** THE TASK **
In the listing below, repeat exactly every line from the first through the line containing "being filled is", with nothing else.

** RECORDS PROVIDED **
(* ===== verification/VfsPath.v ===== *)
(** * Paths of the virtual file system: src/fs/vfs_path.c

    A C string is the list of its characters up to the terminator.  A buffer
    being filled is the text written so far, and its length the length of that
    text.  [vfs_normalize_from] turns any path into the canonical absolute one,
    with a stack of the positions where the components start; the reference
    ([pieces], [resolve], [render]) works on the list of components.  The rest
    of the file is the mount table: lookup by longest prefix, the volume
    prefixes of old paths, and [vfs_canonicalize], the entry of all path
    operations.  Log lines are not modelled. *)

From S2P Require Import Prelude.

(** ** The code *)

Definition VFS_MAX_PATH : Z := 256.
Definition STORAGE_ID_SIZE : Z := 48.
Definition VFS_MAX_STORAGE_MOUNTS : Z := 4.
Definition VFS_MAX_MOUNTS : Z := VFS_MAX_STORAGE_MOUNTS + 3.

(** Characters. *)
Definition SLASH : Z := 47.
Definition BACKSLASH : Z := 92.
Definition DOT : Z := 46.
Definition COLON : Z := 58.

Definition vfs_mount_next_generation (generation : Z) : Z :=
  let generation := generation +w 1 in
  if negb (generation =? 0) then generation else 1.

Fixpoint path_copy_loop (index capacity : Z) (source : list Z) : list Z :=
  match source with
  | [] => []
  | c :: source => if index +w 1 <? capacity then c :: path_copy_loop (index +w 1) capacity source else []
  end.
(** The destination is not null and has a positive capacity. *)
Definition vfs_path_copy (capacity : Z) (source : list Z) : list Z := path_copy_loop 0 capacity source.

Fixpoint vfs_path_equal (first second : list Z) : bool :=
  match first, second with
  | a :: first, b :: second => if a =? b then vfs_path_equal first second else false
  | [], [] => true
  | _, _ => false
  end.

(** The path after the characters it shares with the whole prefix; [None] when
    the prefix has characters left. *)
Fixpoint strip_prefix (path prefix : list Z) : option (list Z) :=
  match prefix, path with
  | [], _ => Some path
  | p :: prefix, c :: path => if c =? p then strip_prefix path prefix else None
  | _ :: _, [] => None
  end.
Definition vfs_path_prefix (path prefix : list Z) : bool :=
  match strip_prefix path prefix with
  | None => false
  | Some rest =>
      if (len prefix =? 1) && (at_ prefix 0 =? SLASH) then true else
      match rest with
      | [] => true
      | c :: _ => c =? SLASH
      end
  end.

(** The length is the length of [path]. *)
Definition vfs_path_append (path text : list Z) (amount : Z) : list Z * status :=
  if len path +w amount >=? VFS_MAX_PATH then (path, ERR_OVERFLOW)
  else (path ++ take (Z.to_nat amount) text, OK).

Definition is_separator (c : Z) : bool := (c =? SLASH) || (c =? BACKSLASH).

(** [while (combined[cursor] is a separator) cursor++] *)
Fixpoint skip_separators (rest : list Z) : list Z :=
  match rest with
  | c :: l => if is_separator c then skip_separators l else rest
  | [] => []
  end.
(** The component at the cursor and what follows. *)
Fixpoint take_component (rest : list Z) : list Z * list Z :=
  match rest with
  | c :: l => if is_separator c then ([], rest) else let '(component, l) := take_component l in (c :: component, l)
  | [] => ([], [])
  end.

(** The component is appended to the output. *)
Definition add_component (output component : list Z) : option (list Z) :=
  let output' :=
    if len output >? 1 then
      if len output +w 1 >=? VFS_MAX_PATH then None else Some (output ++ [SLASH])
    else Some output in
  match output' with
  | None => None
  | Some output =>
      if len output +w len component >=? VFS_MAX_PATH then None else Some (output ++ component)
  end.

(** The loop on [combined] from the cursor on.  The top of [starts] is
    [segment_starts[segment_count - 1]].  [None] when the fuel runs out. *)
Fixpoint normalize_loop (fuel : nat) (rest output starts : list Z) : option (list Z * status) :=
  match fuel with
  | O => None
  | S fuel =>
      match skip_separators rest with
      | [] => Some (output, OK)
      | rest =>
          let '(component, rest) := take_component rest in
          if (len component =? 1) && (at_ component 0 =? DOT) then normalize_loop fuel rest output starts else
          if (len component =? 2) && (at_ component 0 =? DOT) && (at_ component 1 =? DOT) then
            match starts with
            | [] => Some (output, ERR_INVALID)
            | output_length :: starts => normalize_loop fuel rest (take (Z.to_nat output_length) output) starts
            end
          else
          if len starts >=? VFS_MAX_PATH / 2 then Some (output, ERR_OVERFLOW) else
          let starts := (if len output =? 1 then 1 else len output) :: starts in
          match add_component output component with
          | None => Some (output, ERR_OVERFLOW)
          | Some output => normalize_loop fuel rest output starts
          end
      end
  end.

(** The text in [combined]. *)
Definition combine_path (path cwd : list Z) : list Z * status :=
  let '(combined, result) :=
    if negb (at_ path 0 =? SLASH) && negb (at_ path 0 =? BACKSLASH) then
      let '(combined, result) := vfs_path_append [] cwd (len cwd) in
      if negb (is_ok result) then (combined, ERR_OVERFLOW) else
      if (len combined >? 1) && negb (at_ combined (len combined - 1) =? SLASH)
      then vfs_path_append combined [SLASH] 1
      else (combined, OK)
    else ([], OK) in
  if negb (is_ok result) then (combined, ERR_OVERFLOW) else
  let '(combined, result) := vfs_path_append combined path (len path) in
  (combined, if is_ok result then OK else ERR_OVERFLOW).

** WRITTEN SOLUTION **
(* ===== verification/VfsPath.v ===== *)
(** * Paths of the virtual file system: src/fs/vfs_path.c

    A C string is the list of its characters up to the terminator.  A buffer
    being filled is the text written so far, and its length the length of that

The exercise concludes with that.